_Exercise description:_ The answer must consist of every line below that holds the word "level".

+ + + + + + +

(** [grabSickVals], lines 453-639: the struct handed back on success; a field
    that is never set stays [None]. *)
Record grab_struct := mkGrab {
  grab_res : Q;
  grab_fov : Q;
  grab_range : option (list Q);
  grab_reflect : option (list Q);
  grab_bearing : list Q;
}.

(** An [unsigned int] stored into a double. *)
Definition double_of_uint (v : N) : Q := inject_Z (Z.of_N v).

(** The loop of lines 629-631 over [i = 0 .. num_pri_values - 1]. *)
Definition bearings (scan_fov scan_res : Q) (num_pri_values : nat) : list Q :=
  map (λ i : nat, ((180 - scan_fov) / 2 + inject_Z (Z.of_nat i) * scan_res)%Q)
    (seq 0 num_pri_values).

Definition grabSickVals (nlhs : nat) (prhs : list mxArray) : M grab_struct :=
  let nrhs := length prhs in
  (* std::string sick_dev_path; is empty until line 508 or 526 *)
  if 2 <? nrhs then mexErrMsgTxt (ErrNumInputArgs CmdGrab) else
  (* l. 489 *)
  refuse <-
    (if 2 <? nlhs then
       sick_get EmptyString IsSickLMSFast
     else ret false) ;;
  if (refuse : bool) then mexErrMsgTxt ErrNumOutputArgs else
  (* l. 494 *)
  refuse <-
    (if 1 <? nlhs then
       sick_get EmptyString IsSickLMSFast
     else ret false) ;;
  if (refuse : bool) then mexErrMsgTxt ErrNumOutputArgs else
  sz <- map_size ;;
  if sz =? 0 then mexErrMsgTxt ErrNoDevice else
  sick_dev_path <- device_path_arg 1 prhs ;;
  initialized <- sick_get sick_dev_path IsInitialized ;;
  if negb initialized then mexErrMsgTxt ErrNotInitialized else
  (* try *)
  lms_fast <- sick_get sick_dev_path IsSickLMSFast ;;
  r <-
    (if lms_fast then
       sick_call sick_dev_path EvGetSickScan GetSickScan2
     else
       r <- sick_call sick_dev_path EvGetSickScan GetSickScan ;;
       ret match r with
           | Returns pri_values => Returns (pri_values, [])
           | Throws e => Throws e
           end) ;;
  match r with
  | Throws _ => cleanup sick_dev_path ;; mexErrMsgTxt ErrOccurred
  | Returns (pri_values, sec_values) =>
      measuring_mode <- sick_get sick_dev_path GetSickMeasuringMode ;;
      scan_res <- sick_get sick_dev_path GetSickScanResolution ;;
      scan_fov <- sick_get sick_dev_path GetSickScanAngle ;;
      (* after the try block *)
      let mx_pri_array := map double_of_uint pri_values in
      let mx_sec_array := map double_of_uint sec_values in
      let mx_ang_array := bearings scan_fov scan_res (length pri_values) in
      lms_fast <- sick_get sick_dev_path IsSickLMSFast ;;
      if lms_fast then
        ret (mkGrab scan_res scan_fov (Some mx_pri_array) (Some mx_sec_array)
               mx_ang_array)
      else if decide (measuring_mode = SICK_MS_MODE_REFLECTIVITY) then
        ret (mkGrab scan_res scan_fov None (Some mx_pri_array) mx_ang_array)
      else
        ret (mkGrab scan_res scan_fov (Some mx_pri_array) None mx_ang_array)
  end.

(** [printSickInfo], lines 642-703. *)
Definition printSickInfo (nlhs : nat) (prhs : list mxArray) : M unit :=
  let nrhs := length prhs in
  if 2 <? nrhs then mexErrMsgTxt (ErrNumInputArgs CmdInfo) else
  if 0 <? nlhs then mexErrMsgTxt ErrNumOutputArgs else
  sz <- map_size ;;
  if sz =? 0 then mexErrMsgTxt ErrNoDevice else
  sick_dev_path <- device_path_arg 1 prhs ;;
  initialized <- sick_get sick_dev_path IsInitialized ;;
  if negb initialized then mexErrMsgTxt ErrNotInitialized else
  status <- sick_get sick_dev_path GetSickStatusAsString ;;
  emit (EvPrintText status) ;;
  version <- sick_get sick_dev_path GetSickSoftwareVersionAsString ;;
  emit (EvPrintText version).

(** [mexFunction], lines 90-153: what is left in [plhs[0]] ([None] is NULL). *)
Inductive mx_output :=
| OutInit (s : init_struct)
| OutGrab (g : grab_struct).

Definition mexFunction (nlhs : nat) (prhs : list mxArray)
  : M (option mx_output) :=
  let nrhs := length prhs in
  if nrhs =? 0 then mexErrMsgTxt ErrUsage else
  a0 <- prhs_at prhs 0 ;;
  match mxGetString a0 with
  | None => mexErrMsgTxt ErrReadCommand
  | Some cmd_buffer =>
      if strcasecmp_eq cmd_buffer "init" then
        s <- initSick nlhs prhs ;; ret (Some (OutInit s))
      else if strcasecmp_eq cmd_buffer "clear" then
        clearSick nlhs prhs ;; ret None
      else if strcasecmp_eq cmd_buffer "variant" then
        setSickVariant nlhs prhs ;; ret None
      else if strcasecmp_eq cmd_buffer "grab" then
        g <- grabSickVals nlhs prhs ;; ret (Some (OutGrab g))
      else if strcasecmp_eq cmd_buffer "info" then
        printSickInfo nlhs prhs ;; ret None
      else mexErrMsgTxt ErrUnrecognizedCommand
  end.

(** *** The life of the process *)

(** The MEX file is loaded with an empty map. *)
Definition initial_state (w : sick_world) : mex_state := mkState ∅ ∅ w [].

(** MATLAB calls [mexFunction] again and again, each call one pair
    [(nlhs, prhs)]; after a crash there is no process left. *)
Fixpoint run (calls : list (nat * list mxArray)) (st : mex_state)
  : option mex_state :=
  match calls with
  | [] => Some st
  | (nlhs, prhs) :: calls' =>
      match mexFunction nlhs prhs st with
      | Done _ st' | MexErr _ st' => run calls' st'
      | Crash _ => None
      end
  end.

Definition reachable (st : mex_state) : Prop :=
  ∃ w calls, run calls (initial_state w) = Some st.

End Bridge.

Arguments Done {drv A} a st.
Arguments MexErr {drv A} e st.
Arguments Crash {drv A} st.

Notation "x <- y ;; z" := (bind y (λ x, z))
  (at level 20, y at level 99, z at level 200, only parsing) : mex_scope.
Notation "x ;; z" := (bind x (λ _, z))
  (at level 100, z at level 200, only parsing, right associativity) : mex_scope.

(** ** The example programs: [lms_simple_app] and [lms_set_variant] *)

Section Examples.
Context `{drv : SickDriver}.

(** What a run of an example does that can be seen from outside: the calls
    into the driver and the lines written to [cout] and [cerr]. *)
Inductive app_event :=
| AppInitialize (baud : sick_lms_baud_t)
| AppUninitialize
| AppSetSickVariant
    (angle : sick_lms_scan_angle_t) (res : sick_lms_scan_resolution_t)
| AppGetSickScan
| CoutUsage
| CerrInvalidBaud
| CoutSettingVariant
| CoutAcquiring
| CoutNumValues (num_values : nat)
| CerrWhat (e : sick_exception)
| CerrErrorOccurred
| CoutDone.

(** The local object [sick_lms], the world and the output so far. *)
Record app_state := mkApp {
  sick_lms : sick_private;
  app_world : sick_world;
  app_log : list app_event;
}.

(** A statement inside a [try] block: it completes or leaves by an
    exception. *)
Definition App (R : Type) : Type := app_state → outcome R * app_state.

Definition app_ret {R} (r : R) : App R := λ st, (Returns r, st).

Definition app_bind {R S} (m : App R) (k : R → App S) : App S :=
  λ st,
    match m st with
    | (Returns r, st') => k r st'
    | (Throws e, st') => (Throws e, st')
    end.

Declare Scope app_scope.
Delimit Scope app_scope with app.
Notation "x <- y ;; z" := (app_bind y (λ x, z))
  (at level 20, y at level 99, z at level 200, only parsing) : app_scope.
Notation "x ;; z" := (app_bind x (λ _, z))
  (at level 100, z at level 200, only parsing, right associativity) : app_scope.
Local Open Scope app_scope.

Definition say (e : app_event) : App unit :=
  λ st, (Returns tt, mkApp (sick_lms st) (app_world st) (app_log st ++ [e])).

(** [sick_lms.m(...)]. *)
Definition app_invoke {R} (ev : app_event)
    (m : method sick_private sick_world R) : App R :=
  λ st,
    let '(r, members, w) := m (sick_lms st) (app_world st) in
    (r, mkApp members w (app_log st ++ [ev])).

(** The [for] loops over [i < 10] with [n] rounds to go: lms_simple_app
    l. 68-87 and lms_set_variant l. 118-140 ([announce = false], the handler
    [catch(...) { throw; }]) and lms_set_variant l. 83-106
    ([announce = true], the handler [catch(SickException &)] that writes
    [what()] and rethrows, any other exception leaving unhandled). *)
Fixpoint scan_loop (announce : bool) (n : nat) : App unit :=
  match n with
  | O => app_ret tt
  | S n' =>
      λ st,
        match app_invoke AppGetSickScan GetSickScan st with
        | (Returns values, st') =>
            (say (CoutNumValues (length values)) ;; scan_loop announce n') st'
        | (Throws SickTimeoutException, st') =>
            (say (CerrWhat SickTimeoutException) ;; scan_loop announce n') st'
        | (Throws e, st') =>
            if announce && is_SickException e
            then (say (CerrWhat e) ;; (λ st, (Throws e, st))) st'
            else (Throws e, st')
        end
  end.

+ + + + + + +

_Answer to this problem:_
  (at level 20, y at level 99, z at level 200, only parsing) : mex_scope.
  (at level 100, z at level 200, only parsing, right associativity) : mex_scope.
  (at level 20, y at level 99, z at level 200, only parsing) : app_scope.
  (at level 100, z at level 200, only parsing, right associativity) : app_scope.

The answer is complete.